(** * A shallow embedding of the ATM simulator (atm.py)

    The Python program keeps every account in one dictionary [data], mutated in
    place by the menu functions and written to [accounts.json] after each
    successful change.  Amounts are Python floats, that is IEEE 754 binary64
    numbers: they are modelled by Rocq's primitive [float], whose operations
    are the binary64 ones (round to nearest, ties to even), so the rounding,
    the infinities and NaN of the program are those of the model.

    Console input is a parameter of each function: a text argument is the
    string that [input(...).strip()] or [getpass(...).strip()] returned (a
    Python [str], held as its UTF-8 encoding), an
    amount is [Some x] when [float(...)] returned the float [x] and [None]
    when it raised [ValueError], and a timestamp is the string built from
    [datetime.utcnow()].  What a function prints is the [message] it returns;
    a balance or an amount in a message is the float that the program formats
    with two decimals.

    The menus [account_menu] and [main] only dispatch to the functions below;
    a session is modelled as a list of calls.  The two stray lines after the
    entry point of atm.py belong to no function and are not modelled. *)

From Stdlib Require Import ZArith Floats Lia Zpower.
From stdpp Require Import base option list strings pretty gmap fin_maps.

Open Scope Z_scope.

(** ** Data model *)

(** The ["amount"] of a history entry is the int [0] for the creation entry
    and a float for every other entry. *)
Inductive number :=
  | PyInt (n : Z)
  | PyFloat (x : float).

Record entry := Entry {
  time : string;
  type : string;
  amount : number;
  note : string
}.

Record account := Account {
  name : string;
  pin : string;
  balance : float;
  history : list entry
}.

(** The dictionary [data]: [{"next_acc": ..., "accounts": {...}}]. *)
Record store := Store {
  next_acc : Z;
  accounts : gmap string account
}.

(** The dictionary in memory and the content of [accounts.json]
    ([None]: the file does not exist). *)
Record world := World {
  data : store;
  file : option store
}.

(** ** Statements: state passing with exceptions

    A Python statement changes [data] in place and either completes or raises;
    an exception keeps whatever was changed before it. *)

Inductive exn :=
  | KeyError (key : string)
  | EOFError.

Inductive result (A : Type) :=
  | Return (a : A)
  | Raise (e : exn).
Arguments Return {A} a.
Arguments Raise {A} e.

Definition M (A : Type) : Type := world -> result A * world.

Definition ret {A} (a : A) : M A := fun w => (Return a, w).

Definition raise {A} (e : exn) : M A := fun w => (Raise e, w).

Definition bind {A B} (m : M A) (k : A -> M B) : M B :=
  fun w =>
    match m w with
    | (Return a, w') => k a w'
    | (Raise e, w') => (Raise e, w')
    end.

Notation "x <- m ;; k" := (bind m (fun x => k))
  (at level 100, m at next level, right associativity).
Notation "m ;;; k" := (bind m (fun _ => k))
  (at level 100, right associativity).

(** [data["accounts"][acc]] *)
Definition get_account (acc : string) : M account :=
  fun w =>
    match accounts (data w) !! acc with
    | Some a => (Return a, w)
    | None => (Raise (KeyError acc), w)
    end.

****************

Copy out the data above word for word, starting at its first line and ending with the line that contains "when it raised".

(** * A shallow embedding of the ATM simulator (atm.py)

    The Python program keeps every account in one dictionary [data], mutated in
    place by the menu functions and written to [accounts.json] after each
    successful change.  Amounts are Python floats, that is IEEE 754 binary64
    numbers: they are modelled by Rocq's primitive [float], whose operations
    are the binary64 ones (round to nearest, ties to even), so the rounding,
    the infinities and NaN of the program are those of the model.

    Console input is a parameter of each function: a text argument is the
    string that [input(...).strip()] or [getpass(...).strip()] returned (a
    Python [str], held as its UTF-8 encoding), an
    amount is [Some x] when [float(...)] returned the float [x] and [None]
    when it raised [ValueError], and a timestamp is the string built from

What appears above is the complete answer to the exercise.